**About this exercise**
Within the records below, find each line that holds the string "incident", then copy it.

**Exercise input**

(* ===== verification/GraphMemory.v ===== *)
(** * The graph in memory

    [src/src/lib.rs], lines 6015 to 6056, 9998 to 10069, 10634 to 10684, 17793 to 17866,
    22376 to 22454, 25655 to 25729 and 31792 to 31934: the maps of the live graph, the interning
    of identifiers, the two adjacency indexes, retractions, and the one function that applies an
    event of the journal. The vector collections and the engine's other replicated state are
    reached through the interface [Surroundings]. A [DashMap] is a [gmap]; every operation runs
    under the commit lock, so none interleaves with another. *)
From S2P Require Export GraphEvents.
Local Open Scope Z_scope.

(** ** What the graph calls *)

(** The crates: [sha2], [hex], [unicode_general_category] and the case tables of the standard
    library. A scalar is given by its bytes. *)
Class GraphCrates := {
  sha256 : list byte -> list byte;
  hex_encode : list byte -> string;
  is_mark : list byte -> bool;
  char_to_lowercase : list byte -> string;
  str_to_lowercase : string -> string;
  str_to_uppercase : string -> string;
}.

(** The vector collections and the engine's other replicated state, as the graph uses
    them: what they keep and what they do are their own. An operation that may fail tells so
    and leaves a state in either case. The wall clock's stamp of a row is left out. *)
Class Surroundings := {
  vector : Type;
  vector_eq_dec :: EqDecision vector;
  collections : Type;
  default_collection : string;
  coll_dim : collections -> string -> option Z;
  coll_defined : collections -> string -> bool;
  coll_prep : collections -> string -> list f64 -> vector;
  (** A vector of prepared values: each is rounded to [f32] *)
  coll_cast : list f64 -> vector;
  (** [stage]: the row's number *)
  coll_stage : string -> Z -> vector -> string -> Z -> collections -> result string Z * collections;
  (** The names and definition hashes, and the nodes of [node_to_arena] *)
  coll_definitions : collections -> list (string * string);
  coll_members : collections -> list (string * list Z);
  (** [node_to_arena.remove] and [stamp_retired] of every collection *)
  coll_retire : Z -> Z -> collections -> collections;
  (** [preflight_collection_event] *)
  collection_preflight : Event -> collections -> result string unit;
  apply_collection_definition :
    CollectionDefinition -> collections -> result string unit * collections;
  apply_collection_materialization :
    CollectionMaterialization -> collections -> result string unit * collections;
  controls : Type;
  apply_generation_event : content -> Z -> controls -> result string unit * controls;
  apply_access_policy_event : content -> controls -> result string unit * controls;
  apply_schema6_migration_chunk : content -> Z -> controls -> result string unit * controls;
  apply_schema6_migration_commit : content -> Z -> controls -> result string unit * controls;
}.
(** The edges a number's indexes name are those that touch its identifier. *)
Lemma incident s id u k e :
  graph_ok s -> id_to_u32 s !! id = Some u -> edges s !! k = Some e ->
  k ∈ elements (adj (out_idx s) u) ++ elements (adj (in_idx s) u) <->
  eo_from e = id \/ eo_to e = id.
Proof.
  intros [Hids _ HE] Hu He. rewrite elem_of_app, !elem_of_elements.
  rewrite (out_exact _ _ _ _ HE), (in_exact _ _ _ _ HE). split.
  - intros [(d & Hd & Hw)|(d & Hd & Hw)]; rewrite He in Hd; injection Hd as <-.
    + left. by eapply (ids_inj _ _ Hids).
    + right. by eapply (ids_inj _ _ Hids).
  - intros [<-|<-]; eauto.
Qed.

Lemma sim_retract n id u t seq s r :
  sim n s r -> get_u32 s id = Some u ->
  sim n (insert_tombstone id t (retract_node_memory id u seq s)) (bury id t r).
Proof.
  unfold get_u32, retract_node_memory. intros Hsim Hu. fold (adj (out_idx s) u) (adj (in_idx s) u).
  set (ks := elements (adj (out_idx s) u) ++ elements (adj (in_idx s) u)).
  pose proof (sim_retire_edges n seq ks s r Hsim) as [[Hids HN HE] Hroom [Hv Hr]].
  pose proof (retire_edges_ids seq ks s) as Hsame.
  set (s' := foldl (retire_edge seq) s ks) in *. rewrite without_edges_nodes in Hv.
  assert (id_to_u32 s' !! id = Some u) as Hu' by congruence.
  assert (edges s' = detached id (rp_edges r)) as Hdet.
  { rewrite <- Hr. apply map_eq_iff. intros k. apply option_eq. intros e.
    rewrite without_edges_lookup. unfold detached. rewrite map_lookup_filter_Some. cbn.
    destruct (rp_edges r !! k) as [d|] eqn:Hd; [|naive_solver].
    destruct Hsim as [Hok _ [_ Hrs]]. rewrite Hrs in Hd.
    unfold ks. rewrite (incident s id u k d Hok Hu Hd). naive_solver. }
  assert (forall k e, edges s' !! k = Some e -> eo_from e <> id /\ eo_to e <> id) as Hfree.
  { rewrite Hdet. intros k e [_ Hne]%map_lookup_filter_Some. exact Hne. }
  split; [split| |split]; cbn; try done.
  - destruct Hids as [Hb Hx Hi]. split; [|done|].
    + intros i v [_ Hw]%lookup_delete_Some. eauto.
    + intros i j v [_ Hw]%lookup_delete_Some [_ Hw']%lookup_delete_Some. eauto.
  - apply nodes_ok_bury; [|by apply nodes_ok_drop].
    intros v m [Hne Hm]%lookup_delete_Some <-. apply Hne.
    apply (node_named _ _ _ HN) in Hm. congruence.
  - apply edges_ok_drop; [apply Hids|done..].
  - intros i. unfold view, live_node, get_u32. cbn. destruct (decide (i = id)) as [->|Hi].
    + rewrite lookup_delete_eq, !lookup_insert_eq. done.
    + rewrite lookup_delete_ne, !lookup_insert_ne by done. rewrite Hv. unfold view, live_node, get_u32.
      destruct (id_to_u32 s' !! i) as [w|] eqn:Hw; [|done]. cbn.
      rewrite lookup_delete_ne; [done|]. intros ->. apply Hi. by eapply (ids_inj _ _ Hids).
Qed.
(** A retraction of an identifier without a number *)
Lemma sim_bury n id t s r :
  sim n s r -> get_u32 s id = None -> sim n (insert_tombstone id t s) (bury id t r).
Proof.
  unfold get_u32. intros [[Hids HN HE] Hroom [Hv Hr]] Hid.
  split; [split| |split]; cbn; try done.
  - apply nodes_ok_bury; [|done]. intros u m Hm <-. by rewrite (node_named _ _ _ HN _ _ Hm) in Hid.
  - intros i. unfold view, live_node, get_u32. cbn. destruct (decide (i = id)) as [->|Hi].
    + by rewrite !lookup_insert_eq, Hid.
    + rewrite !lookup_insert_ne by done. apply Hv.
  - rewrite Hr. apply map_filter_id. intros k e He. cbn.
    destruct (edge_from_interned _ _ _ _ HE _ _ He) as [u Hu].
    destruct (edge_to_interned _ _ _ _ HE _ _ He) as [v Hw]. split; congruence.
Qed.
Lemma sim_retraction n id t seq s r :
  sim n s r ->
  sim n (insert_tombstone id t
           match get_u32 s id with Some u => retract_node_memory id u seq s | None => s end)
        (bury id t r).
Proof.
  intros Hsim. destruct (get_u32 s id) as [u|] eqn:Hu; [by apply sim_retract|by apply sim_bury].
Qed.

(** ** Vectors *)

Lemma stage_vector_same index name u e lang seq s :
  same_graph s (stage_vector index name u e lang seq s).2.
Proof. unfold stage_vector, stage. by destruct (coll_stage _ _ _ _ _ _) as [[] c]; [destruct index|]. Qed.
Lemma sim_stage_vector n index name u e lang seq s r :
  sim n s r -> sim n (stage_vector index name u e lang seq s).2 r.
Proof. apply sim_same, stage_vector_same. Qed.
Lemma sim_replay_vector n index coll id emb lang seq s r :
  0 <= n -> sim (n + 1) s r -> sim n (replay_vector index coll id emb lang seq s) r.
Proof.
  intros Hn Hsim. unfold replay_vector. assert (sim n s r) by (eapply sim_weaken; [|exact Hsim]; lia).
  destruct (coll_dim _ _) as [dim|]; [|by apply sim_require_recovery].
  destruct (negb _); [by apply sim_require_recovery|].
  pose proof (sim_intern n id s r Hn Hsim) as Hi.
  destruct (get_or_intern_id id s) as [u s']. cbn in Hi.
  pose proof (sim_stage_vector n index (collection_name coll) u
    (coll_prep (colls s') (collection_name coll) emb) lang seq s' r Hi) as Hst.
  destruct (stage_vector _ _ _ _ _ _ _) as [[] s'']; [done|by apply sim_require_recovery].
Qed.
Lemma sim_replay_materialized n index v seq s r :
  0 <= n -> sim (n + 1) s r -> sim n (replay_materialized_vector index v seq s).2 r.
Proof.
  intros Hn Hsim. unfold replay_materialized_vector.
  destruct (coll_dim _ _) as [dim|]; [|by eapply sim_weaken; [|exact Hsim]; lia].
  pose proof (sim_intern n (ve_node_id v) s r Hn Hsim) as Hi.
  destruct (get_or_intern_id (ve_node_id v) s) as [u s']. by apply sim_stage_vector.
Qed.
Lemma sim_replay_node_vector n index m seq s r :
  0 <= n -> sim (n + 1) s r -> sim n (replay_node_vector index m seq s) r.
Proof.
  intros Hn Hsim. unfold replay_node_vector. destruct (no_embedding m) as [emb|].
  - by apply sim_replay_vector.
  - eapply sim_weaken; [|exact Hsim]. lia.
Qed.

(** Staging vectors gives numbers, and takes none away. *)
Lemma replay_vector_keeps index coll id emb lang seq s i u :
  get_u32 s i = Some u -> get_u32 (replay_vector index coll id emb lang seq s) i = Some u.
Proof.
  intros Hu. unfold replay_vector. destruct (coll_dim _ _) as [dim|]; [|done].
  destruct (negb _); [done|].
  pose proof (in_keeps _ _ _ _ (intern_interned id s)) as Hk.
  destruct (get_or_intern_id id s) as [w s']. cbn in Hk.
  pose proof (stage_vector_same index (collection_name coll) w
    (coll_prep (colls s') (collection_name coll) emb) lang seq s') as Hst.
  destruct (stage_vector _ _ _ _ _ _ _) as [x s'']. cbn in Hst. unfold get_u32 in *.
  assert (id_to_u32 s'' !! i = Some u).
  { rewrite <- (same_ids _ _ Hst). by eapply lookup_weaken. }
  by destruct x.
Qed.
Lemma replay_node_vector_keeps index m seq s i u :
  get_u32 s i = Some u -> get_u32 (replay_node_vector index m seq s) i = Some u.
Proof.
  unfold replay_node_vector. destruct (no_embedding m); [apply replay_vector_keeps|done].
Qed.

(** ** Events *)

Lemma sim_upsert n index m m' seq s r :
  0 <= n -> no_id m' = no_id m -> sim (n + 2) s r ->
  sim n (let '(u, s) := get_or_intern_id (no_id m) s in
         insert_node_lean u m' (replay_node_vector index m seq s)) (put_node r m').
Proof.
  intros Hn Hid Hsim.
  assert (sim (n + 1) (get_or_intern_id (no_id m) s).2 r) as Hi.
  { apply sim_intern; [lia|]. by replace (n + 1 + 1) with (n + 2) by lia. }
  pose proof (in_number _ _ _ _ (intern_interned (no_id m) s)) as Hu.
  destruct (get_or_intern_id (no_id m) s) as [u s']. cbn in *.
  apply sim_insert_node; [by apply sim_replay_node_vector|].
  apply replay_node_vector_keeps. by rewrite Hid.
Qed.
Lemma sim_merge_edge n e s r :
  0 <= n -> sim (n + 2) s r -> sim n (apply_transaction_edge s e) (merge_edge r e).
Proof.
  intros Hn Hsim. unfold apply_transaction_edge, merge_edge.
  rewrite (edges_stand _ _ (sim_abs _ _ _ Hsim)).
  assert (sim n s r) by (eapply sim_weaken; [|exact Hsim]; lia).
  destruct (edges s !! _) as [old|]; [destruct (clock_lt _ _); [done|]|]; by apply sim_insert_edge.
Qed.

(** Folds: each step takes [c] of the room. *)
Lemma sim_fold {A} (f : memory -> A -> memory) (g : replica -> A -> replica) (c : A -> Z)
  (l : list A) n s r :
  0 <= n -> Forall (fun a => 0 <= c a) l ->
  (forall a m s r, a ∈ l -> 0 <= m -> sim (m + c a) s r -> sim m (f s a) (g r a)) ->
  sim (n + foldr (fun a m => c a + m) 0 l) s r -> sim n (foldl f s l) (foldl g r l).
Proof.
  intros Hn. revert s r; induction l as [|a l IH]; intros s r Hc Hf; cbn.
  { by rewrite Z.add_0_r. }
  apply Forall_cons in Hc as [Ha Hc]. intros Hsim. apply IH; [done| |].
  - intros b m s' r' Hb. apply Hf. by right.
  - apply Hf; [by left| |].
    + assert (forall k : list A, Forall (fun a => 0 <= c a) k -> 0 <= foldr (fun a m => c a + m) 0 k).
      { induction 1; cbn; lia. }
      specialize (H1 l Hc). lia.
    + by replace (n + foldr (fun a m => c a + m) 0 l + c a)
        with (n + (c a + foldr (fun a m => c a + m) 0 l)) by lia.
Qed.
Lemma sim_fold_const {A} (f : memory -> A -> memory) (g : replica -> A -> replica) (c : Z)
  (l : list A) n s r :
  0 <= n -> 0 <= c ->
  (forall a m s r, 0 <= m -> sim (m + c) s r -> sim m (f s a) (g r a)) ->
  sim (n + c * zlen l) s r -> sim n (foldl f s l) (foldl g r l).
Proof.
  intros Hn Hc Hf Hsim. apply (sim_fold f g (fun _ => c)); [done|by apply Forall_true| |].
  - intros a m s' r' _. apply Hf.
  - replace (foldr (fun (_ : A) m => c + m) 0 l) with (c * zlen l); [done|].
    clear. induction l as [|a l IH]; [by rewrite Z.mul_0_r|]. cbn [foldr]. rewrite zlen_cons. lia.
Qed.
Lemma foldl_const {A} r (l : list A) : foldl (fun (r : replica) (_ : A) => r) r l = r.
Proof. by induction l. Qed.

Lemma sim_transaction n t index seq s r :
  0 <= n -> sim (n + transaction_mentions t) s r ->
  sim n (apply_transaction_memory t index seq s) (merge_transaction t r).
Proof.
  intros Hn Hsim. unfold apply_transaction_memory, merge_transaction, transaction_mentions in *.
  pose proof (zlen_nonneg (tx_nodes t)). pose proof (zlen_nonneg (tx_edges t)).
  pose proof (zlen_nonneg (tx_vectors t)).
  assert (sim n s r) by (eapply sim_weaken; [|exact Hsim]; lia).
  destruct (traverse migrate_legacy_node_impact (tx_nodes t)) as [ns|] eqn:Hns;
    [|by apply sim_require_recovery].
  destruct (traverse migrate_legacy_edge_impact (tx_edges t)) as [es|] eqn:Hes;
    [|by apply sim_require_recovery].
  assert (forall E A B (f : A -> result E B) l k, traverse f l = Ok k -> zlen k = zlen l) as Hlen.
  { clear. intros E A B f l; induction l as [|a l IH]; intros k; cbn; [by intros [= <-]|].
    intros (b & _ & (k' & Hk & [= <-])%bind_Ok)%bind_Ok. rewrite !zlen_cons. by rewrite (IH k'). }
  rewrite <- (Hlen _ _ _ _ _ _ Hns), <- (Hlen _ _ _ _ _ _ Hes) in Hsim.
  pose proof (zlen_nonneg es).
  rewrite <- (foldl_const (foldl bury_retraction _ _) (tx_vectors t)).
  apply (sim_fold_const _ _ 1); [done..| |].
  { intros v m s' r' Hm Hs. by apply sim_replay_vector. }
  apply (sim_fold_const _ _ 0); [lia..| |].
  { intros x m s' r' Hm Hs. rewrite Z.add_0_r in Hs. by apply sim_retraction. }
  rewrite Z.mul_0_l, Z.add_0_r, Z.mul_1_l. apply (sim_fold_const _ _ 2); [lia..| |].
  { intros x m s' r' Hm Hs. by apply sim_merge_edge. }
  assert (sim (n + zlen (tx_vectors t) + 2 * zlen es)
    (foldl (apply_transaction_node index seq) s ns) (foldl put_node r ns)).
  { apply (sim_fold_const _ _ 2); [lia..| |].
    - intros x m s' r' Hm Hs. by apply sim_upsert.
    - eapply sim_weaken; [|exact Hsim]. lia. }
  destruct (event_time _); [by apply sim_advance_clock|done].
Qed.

**Written reply**
Lemma incident s id u k e :
    unfold ks. rewrite (incident s id u k d Hok Hu Hd). naive_solver. }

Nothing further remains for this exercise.